▸ **WHAT IS NEEDED**: Give the lines below again exactly, starting with the line that holds "End safety." and going on through the line that holds "the queue is over its capacity. *)".
*** Begin section ***
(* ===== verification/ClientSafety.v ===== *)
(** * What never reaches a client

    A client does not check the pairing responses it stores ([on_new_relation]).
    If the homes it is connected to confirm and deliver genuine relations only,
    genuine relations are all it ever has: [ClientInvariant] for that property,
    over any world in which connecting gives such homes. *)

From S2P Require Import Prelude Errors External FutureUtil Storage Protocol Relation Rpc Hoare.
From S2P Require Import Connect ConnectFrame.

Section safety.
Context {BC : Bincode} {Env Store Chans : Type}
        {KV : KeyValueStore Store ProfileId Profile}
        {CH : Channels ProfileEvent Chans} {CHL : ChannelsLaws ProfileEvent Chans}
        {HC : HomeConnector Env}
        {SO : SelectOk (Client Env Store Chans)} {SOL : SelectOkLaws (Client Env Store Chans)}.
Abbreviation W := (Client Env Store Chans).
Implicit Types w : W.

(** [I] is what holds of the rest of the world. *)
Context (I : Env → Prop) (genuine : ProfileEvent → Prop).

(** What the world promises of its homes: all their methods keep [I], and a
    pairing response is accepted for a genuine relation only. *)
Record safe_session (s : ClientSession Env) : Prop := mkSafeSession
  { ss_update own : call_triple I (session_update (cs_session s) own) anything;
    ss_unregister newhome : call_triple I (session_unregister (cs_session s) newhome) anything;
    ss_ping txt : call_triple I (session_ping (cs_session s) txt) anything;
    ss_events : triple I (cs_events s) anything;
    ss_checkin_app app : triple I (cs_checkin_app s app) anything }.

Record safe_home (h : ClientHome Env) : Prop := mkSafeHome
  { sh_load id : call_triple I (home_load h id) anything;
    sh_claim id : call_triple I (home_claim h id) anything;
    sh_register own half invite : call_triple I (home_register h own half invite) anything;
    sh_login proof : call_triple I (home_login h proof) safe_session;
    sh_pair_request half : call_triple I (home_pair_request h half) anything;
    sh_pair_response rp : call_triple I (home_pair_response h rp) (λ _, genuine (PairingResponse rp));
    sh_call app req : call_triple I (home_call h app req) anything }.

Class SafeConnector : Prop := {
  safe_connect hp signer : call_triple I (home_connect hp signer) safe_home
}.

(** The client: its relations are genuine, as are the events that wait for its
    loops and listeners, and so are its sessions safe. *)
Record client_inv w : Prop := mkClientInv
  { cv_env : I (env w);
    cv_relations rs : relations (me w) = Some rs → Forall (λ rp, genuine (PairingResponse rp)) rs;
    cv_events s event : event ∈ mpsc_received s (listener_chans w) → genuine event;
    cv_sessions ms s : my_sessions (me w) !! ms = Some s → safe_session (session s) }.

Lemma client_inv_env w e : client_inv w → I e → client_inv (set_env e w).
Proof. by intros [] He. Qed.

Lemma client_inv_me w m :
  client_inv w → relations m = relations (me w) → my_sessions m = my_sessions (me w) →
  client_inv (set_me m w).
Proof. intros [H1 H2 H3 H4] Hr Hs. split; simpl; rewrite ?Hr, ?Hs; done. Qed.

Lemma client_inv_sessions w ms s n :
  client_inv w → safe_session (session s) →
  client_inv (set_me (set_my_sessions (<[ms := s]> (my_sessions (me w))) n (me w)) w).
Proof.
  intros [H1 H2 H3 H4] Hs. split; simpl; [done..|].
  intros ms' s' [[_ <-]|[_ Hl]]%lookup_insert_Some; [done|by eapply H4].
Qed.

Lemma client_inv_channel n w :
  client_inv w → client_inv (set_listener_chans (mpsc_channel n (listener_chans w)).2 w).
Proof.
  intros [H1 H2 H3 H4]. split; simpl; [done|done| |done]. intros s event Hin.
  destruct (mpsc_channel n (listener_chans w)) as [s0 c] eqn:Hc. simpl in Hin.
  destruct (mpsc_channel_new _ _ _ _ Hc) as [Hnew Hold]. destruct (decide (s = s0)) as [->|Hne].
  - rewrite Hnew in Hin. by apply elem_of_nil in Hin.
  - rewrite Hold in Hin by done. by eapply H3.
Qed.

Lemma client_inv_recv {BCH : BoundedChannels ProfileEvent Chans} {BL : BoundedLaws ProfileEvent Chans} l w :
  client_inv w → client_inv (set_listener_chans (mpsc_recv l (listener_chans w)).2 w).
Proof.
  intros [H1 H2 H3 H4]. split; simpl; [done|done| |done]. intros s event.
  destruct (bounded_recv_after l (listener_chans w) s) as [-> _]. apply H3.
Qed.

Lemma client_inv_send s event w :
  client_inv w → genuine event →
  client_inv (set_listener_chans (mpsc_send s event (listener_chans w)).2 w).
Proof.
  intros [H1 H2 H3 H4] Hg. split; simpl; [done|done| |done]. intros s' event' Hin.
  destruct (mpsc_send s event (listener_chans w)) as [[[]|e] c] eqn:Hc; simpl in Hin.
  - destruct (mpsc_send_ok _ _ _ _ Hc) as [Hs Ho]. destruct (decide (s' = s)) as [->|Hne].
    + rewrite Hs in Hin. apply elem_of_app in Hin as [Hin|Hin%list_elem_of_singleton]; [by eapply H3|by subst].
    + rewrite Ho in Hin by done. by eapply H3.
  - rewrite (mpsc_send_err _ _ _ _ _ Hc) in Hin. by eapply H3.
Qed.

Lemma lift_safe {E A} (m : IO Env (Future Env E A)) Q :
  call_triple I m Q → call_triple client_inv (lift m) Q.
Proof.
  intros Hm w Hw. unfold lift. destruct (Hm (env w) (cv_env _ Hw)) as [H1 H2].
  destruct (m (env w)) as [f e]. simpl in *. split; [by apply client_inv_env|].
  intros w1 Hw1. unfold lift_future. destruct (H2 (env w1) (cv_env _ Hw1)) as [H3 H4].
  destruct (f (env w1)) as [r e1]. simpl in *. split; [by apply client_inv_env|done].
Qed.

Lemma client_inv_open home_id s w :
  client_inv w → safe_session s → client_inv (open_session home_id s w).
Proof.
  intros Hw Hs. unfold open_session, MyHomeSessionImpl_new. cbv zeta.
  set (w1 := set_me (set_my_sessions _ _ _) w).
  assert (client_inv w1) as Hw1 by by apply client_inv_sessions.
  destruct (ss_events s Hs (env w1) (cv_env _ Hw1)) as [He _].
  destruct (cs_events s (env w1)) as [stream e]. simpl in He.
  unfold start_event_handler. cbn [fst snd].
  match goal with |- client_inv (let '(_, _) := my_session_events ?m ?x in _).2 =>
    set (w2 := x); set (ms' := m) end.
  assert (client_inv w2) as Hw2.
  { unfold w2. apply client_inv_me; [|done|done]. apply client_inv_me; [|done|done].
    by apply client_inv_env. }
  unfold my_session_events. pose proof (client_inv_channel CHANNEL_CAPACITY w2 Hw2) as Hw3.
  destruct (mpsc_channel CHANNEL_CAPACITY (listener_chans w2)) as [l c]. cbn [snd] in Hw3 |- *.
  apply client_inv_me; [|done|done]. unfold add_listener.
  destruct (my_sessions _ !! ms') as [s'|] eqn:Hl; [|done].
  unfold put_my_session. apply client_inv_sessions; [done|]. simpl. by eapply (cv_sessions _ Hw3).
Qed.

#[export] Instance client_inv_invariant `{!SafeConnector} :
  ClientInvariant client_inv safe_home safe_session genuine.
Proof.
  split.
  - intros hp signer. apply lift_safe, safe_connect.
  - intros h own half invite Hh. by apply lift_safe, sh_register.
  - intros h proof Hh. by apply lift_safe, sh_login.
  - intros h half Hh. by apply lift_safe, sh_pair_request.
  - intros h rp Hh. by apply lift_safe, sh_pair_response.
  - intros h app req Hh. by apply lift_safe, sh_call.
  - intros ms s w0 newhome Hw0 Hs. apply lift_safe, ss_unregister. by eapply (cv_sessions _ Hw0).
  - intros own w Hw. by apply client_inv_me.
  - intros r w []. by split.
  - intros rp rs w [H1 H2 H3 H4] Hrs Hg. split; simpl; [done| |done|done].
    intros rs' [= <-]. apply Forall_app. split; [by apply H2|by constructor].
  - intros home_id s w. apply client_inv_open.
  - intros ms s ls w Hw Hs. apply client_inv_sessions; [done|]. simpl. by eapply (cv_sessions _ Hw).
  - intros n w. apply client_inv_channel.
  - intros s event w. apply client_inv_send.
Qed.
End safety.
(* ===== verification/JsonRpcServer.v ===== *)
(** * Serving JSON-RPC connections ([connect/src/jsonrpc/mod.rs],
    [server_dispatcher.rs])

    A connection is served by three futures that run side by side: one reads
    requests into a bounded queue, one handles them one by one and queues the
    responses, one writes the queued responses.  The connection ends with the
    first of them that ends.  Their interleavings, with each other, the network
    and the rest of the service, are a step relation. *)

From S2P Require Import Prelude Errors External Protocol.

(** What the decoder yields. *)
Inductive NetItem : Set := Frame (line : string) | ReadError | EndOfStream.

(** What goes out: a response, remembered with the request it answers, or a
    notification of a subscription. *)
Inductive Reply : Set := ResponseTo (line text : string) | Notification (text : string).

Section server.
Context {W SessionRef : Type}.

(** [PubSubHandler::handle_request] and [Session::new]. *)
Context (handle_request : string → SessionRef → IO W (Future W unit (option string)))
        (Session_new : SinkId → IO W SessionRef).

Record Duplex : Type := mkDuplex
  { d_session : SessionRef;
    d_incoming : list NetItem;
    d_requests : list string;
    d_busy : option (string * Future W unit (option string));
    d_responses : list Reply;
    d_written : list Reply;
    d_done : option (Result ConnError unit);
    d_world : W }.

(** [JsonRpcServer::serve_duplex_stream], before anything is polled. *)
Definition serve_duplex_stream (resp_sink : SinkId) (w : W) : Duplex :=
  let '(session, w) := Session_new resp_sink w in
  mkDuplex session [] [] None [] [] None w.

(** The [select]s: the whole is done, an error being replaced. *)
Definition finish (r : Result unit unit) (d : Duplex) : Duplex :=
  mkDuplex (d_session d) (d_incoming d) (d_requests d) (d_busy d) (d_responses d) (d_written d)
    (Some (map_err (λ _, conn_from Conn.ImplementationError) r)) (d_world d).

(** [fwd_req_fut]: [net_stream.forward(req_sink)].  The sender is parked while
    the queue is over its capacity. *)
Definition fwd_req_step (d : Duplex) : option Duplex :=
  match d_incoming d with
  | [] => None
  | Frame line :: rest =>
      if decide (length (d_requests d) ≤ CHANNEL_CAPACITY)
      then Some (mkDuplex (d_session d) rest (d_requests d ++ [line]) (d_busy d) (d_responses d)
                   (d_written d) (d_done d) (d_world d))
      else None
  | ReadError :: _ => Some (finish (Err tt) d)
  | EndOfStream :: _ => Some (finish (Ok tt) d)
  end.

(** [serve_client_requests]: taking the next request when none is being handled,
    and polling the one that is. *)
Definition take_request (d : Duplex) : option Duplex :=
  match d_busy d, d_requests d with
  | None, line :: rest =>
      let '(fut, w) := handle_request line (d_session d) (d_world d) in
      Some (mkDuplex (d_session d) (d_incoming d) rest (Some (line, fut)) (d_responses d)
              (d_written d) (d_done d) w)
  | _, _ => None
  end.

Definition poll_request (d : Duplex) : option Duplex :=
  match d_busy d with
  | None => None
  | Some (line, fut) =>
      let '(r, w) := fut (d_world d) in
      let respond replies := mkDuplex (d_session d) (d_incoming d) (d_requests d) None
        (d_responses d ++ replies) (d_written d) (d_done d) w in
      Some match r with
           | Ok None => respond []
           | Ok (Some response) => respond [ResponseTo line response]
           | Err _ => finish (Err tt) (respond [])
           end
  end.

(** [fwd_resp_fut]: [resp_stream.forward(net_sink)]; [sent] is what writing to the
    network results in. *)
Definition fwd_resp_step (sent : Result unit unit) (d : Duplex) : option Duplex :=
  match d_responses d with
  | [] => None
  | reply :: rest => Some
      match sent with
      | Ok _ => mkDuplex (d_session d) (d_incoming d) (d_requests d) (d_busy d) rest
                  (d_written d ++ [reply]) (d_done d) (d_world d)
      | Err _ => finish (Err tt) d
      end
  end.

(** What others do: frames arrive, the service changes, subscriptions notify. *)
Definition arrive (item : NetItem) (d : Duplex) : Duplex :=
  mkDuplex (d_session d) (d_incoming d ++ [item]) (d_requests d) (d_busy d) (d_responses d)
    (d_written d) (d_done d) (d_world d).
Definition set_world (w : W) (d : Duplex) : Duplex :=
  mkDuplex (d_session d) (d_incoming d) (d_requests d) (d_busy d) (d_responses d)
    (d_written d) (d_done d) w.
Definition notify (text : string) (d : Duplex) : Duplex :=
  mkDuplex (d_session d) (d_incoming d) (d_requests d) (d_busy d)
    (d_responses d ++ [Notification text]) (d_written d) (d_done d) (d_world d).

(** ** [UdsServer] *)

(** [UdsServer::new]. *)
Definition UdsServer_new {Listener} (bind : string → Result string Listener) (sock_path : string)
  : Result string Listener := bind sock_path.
*** End section ***
▸ **SOLUTION TO THIS EXERCISE**:
End safety.
(* ===== verification/JsonRpcServer.v ===== *)
(** * Serving JSON-RPC connections ([connect/src/jsonrpc/mod.rs],
    [server_dispatcher.rs])

    A connection is served by three futures that run side by side: one reads
    requests into a bounded queue, one handles them one by one and queues the
    responses, one writes the queued responses.  The connection ends with the
    first of them that ends.  Their interleavings, with each other, the network
    and the rest of the service, are a step relation. *)

From S2P Require Import Prelude Errors External Protocol.

(** What the decoder yields. *)
Inductive NetItem : Set := Frame (line : string) | ReadError | EndOfStream.

(** What goes out: a response, remembered with the request it answers, or a
    notification of a subscription. *)
Inductive Reply : Set := ResponseTo (line text : string) | Notification (text : string).

Section server.
Context {W SessionRef : Type}.

(** [PubSubHandler::handle_request] and [Session::new]. *)
Context (handle_request : string → SessionRef → IO W (Future W unit (option string)))
        (Session_new : SinkId → IO W SessionRef).

Record Duplex : Type := mkDuplex
  { d_session : SessionRef;
    d_incoming : list NetItem;
    d_requests : list string;
    d_busy : option (string * Future W unit (option string));
    d_responses : list Reply;
    d_written : list Reply;
    d_done : option (Result ConnError unit);
    d_world : W }.

(** [JsonRpcServer::serve_duplex_stream], before anything is polled. *)
Definition serve_duplex_stream (resp_sink : SinkId) (w : W) : Duplex :=
  let '(session, w) := Session_new resp_sink w in
  mkDuplex session [] [] None [] [] None w.

(** The [select]s: the whole is done, an error being replaced. *)
Definition finish (r : Result unit unit) (d : Duplex) : Duplex :=
  mkDuplex (d_session d) (d_incoming d) (d_requests d) (d_busy d) (d_responses d) (d_written d)
    (Some (map_err (λ _, conn_from Conn.ImplementationError) r)) (d_world d).

(** [fwd_req_fut]: [net_stream.forward(req_sink)].  The sender is parked while
    the queue is over its capacity. *)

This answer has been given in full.